We thank Dr Alysa Levene and Professor Jonathon Reinarz, who (with A.N.W.) constructed the original data set and who have declined authorship in this article. We would also like to thank the staff at the Northamptonshire County Record Office and the Richmond Library at Northampton General Hospital and Dr Corallie Murray for their assistance and Mrs Sheridan Friedman for her genealogical inquiries about James Riding. We also thank the Wellcome Trust, which funded the original pilot study.
- Accepted April 23, 2014.
- Address correspondence to Andrew N. Williams, PhD, Consultant Community Paediatrician, Virtual Academic Unit, CDC, Northampton General Hospital, United Kingdom, NN1 1BD. E-mail:
Dr Sharma carried out the initial analyses and reviewed and revised the manuscript; Dr Williams conceptualized and designed the study, drafted the initial manuscript, and reviewed and revised the manuscript; and both authors approved the final manuscript as submitted.
↵* Alternatively, is it possible that some 18th-century patients, their families, or their sponsors were not fully truthful when giving the patient histories, to access health care resources otherwise unavailable? Patients or their parents may also have become unhappy with further outpatient attendances or with long inpatient stays and declared themselves or their child “cured.”
FINANCIAL DISCLOSURE: The authors have indicated they have no financial relationships relevant to this article to disclose.
FUNDING: The Wellcome Trust funded the original pilot study that collected these data (grant 081351/Z/06). The analysis for the purposes of this article was unfunded, and no external funding was secured for this part of the study.

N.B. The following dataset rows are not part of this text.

(* ===== verification/LoadProps.v ===== *)
(** * Loading service descriptions: properties

    What a load keeps, what a reload refuses to change, and where the code goes wrong, with
    concrete service directories. *)

From S2P Require Import Prelude Text ServiceData Service TimeVal SettingValue ServiceFile Settings Loader Process ProcessRun ProcessEvents ProcessMemory Env LoadService LoadFrame LoadErrors.

Implicit Types (st : psys) (x y : sid).

(** What is kept of a loaded service: its place in the service set, the settings of the base
    class and those of the process classes, and, if [valid], whether its arguments point into
    the storage of its command. *)
Record kept_as (valid : bool) st st' x : Prop := {
  ka_listed : x ∈ records st';
  ka_loaded : loaded_as (svc st' x) = loaded_as (svc st x);
  ka_configured : configured_as (proc_of st' x) = configured_as (proc_of st x);
  ka_valid : valid = true → parts_valid (proc_of st' x) = parts_valid (proc_of st x)
}.

Lemma fixed_kept valid st st' x :
  fixed x (loaded_as (svc st x)) true (config_kept x valid (proc_of st x)) st' → kept_as valid st st' x.
Proof. intros (H1 & H2 & H3 & H4). split; auto. Qed.

(** C25: Loading a service, whatever its description says and whether it succeeds or not,
    leaves every loaded service (a record that is not a placeholder) in the service set,
    with the settings of its record as they were: name, type, flags, restart mode, recovery,
    chained service and directory (loaded_as), and of a process service the command, stop
    command, log, restart, timeout, readiness, socket, pid-file, signal and child settings
    (configured_as). So does a reload of one service for all others. A reload that fails
    leaves the service itself with the same settings, including the texts of its arguments,
    but not with the validity of the pointers to them: they may dangle (load-
    service.cc:224). Not covered: consumer-of, dependencies and the running state. *)
Theorem loading_preserves_services H C fuel st x :
  x ∈ records st → settled st x →
  (∀ fullname avoid_circular,
    kept_as true st (load_service H C fuel fullname avoid_circular st).1 x)
  ∧ (∀ y, y ≠ x → kept_as true st (reload_service H C fuel y st).1 x)
  ∧ ∀ e, (reload_service H C fuel x st).2 = Throw e →
      kept_as false st (reload_service H C fuel x st).1 x.
Proof.
  intros Hx Hs.
  assert (∀ valid, fixed x (loaded_as (svc st x)) true (config_kept x valid (proc_of st x)) st) as Hf
    by by repeat split.
  split; [|split].
  - intros fullname avoid. apply fixed_kept. by apply fixed_load_reload.
  - intros y Hy. apply fixed_kept. apply fixed_load_reload; [done| |done]. by intros z [= <-].
  - intros e. unfold reload_service. destruct (load_reload_service _ _ _ _ _ _ _) as [st' r] eqn:E.
    cbn. intros ->. apply fixed_kept. by eapply fixed_reload_fail; [exact Hs| |apply Hf|exact E].
Qed.


(** What the settings of a started service must agree with. *)
Record may_replace st x (s : settings.t) : Prop := {
  mr_type : settings.service_type s = record_type (svc st x);
  mr_deps y : (y, dependency_type.REGULAR) ∈ settings.depends s →
    get_state st y = service_state_t.STARTED;
  mr_console :
    starts_on_console (onstart_flags (svc st x)) = starts_on_console (settings.onstart_flags s)
    ∧ shares_console (onstart_flags (svc st x)) = shares_console (settings.onstart_flags s);
  mr_pid_file : record_type (svc st x) = service_type_t.BGPROCESS →
    pid_file (proc_of st x) = to_string (settings.pid_file s);
  mr_utmp : record_type (svc st x) = service_type_t.PROCESS →
    take (Z.to_nat UT_ID_SIZE) (inittab_id (child (proc_of st x)))
      = take (Z.to_nat UT_ID_SIZE) (settings.inittab_id s)
    ∧ take (Z.to_nat UT_LINE_SIZE) (inittab_line (child (proc_of st x)))
      = take (Z.to_nat UT_LINE_SIZE) (settings.inittab_line s);
  mr_log : is_base_process st x = true → log_type (proc_of st x) = settings.log_type s
}.

Lemma report_ok b msg : report_error_if b msg = Ok tt ↔ b = false.
Proof. by destruct b. Qed.
Lemma rbind_ok {A B} (r : result A) (f : A → result B) b :
  rbind r f = Ok b ↔ ∃ a, r = Ok a ∧ f a = Ok b.
Proof. destruct r; cbn; naive_solver. Qed.

Lemma not_started_none deps st :
  not_started_dep deps st = None
  ↔ ∀ y, (y, dependency_type.REGULAR) ∈ deps → get_state st y = service_state_t.STARTED.
Proof.
  unfold not_started_dep. induction deps as [|[y ty] deps IH]; cbn.
  { split; [|done]. by intros _ y ?%not_elem_of_nil. }
  setoid_rewrite elem_of_cons. repeat case_bool_decide; cbn; subst; split.
  all: try (intros [=]); try rewrite IH; naive_solver.
Qed.

(** When a loaded service is read again, its new settings are accepted exactly if it is
    stopped, or it is started and they agree with what cannot change meanwhile: the type,
    the console flags, the process ID file, the utmp entries and the kind of log, and no
    new hard dependency is on a service that is not started.  A new record is made exactly if
    the service is stopped and its type changes. *)
Theorem reload_settings_accepted x s st b :
  check_settings_for_reload x s st = Ok b
  ↔ (get_state st x = service_state_t.STOPPED
      ∧ b = bool_decide (settings.service_type s ≠ record_type (svc st x)))
    ∨ (get_state st x = service_state_t.STARTED ∧ b = false ∧ may_replace st x s).
Proof.
  unfold check_settings_for_reload, same_prefix.
  destruct (bool_decide (get_state st x = service_state_t.STOPPED)) eqn:Es; cbn [negb].
  { apply bool_decide_eq_true in Es. split.
    - intros [= <-]. left. split; [done|]. by repeat case_bool_decide.
    - intros [[_ ->]|[Hs _]]; [|congruence]. by repeat case_bool_decide. }
  apply bool_decide_eq_false in Es. repeat setoid_rewrite rbind_ok. split.
  - intros ([] & H1 & [] & H2 & [] & H3 & [] & H4 & [] & H5 & [] & H6 & [] & H7 & [= <-]). right.
    assert (not_started_dep (settings.depends s) st = None) as Hn
      by (by destruct (not_started_dep _ _)).
    rewrite report_ok in H1, H2, H4, H5, H6, H7.
    rewrite negb_false_iff, bool_decide_eq_true in H1, H2.
    split; [done|]. split; [done|]. split; [done|by apply not_started_none|..].
    + apply orb_false_iff in H4 as [Ha Hb]. rewrite negb_false_iff, Bool.eqb_true_iff in Ha, Hb.
      by split.
    + intros Hty. rewrite bool_decide_true in H5 by done. cbn in H5.
      by rewrite negb_false_iff, bool_decide_eq_true in H5.
    + intros Hty. rewrite bool_decide_true in H6 by done. cbn in H6.
      apply orb_false_iff in H6 as [Ha Hb]. rewrite negb_false_iff, bool_decide_eq_true in Ha, Hb.
      by split.
    + intros Hp. rewrite Hp in H7. cbn in H7. by rewrite negb_false_iff, bool_decide_eq_true in H7.
  - intros [[Hs _]|(Hs & -> & [M1 M2 M3 M4 M5 M6])]; [done|].
    apply not_started_none in M2. destruct M3 as [M3 M3'].
    repeat (exists tt; split); try apply report_ok.
    + by rewrite negb_false_iff, bool_decide_eq_true.
    + by rewrite negb_false_iff, bool_decide_eq_true.
    + by rewrite M2.
    + by rewrite M3, M3', !Bool.eqb_reflx.
    + case_bool_decide as Ht; [|done]. cbn. by rewrite negb_false_iff, bool_decide_eq_true; auto.
    + case_bool_decide as Ht; [|done]. cbn. destruct (M5 Ht) as [-> ->].
      by rewrite !bool_decide_true.
    + destruct (is_base_process st x) eqn:Hp; [|done]. cbn.
      by rewrite negb_false_iff, bool_decide_eq_true; auto.
    + done.
Qed.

POTENTIAL CONFLICT OF INTEREST: Dr Andrew Williams was a coauthor on an earlier social historical article (Levene et al, 2012), that undertook a limited analysis of the 18th-century data set. This other article has been submitted with this manuscript for referees’ view, together with an e-mail from Dr Alysa Levene, the senior author of the former article, disavowing involvement in this study. This submitted historical perspectives article is written up from a clinical medical perspective but using the same database as the Levene et al (2012) article. There clearly will be some overlap of data and results, but Drs Sharma and Williams have constructed a completely independent article. We believe our submitted article is materially different from the other article. Dr Raman Sharma has no conflict of interest.